(** X5.  Without implementation [generate] fails exactly when the mapping
    is not empty and the type text of an additional parameter or the return
    type resolved for a mapping value has a bracket group without argument;
    it then raises [IndexError].  With an empty mapping it never fails,
    whatever the parameter types are. *)
Theorem generate_outcome (self : generator) (body : option str) :
  let bad :=
    mapping self <> []
    /\ (Exists bad_param (additional_params self)
        \/ Exists (bad_return self) (mapping self)) in
  (bad /\ generate_module ast_parse self false body = Raises IndexError)
  \/ (~ bad
      /\ exists m, generate_module ast_parse self false body = Returns m).
Proof.
  cbv zeta. unfold generate_module, declarations.
  rewrite append_overloads_spec.
  destruct (comprehension_outcome (overload_entry self)
              (fun kv => Exists bad_param (additional_params self)
                         \/ bad_return self kv)
              (mapping self)
              (fun kv _ => overload_outcome self (py_str (fst kv))
                             (_get_return_type_name self (snd kv))))
    as [[He ->]|[Hf [ovs ->]]].
  - left. split; [|reflexivity].
    apply Exists_exists in He as (kv & Hin & Hq).
    split; [intros E; rewrite E in Hin; contradiction|].
    destruct Hq as [Hq|Hq]; [left; exact Hq|right].
    apply Exists_exists. exists kv. split; assumption.
  - right. split; [|eexists; reflexivity].
    intros [Hne [Hb|Hb]].
    + destruct (mapping self) as [|kv l]; [contradiction|].
      inversion Hf as [|? ? Hkv _]; subst. apply Hkv. left. exact Hb.
    + apply Exists_exists in Hb as (kv & Hin & Hq).
      rewrite Forall_forall in Hf. apply (Hf kv Hin). right. exact Hq.
Qed.

Lemma declarations_count self include_implementation body fs :
  declarations ast_parse self include_implementation body = Returns fs ->
  length fs
  = (length (mapping self) + if include_implementation then 1 else 0)%nat.
Proof.
  intros H. apply declarations_built in H as (ovs & Hovs & Hfs).
  destruct (overloads_are_functions _ _ Hovs) as [Hlen _].
  destruct include_implementation.
  - destruct Hfs as (impl & _ & ->). rewrite length_app, Hlen. reflexivity.
  - subst. lia.
Qed.

Lemma declaration_signature self f key :
  (exists extra,
     comprehension param_arg (additional_params self) = Returns extra
     /\ stmt_args f = receiver self ++ key :: extra) ->
  exists extra,
    stmt_args f = receiver self ++ key :: extra
    /\ Forall2 (fun p a =>
                  arg_name a = fst p
                  /\ exists t, annotation a = Some t
                               /\ _create_type_annotation (snd p) = Returns t)
         (additional_params self) extra.
Proof.
  intros (extra & Hc & E). exists extra. split; [exact E|].
  apply params_built, Hc.
Qed.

_ _ _

■ Assignment:
Return each line of the material above that holds the string "right".

■ Response area:
    destruct Hq as [Hq|Hq]; [left; exact Hq|right].
  - right. split; [|eexists; reflexivity].
      rewrite Forall_forall in Hf. apply (Hf kv Hin). right. exact Hq.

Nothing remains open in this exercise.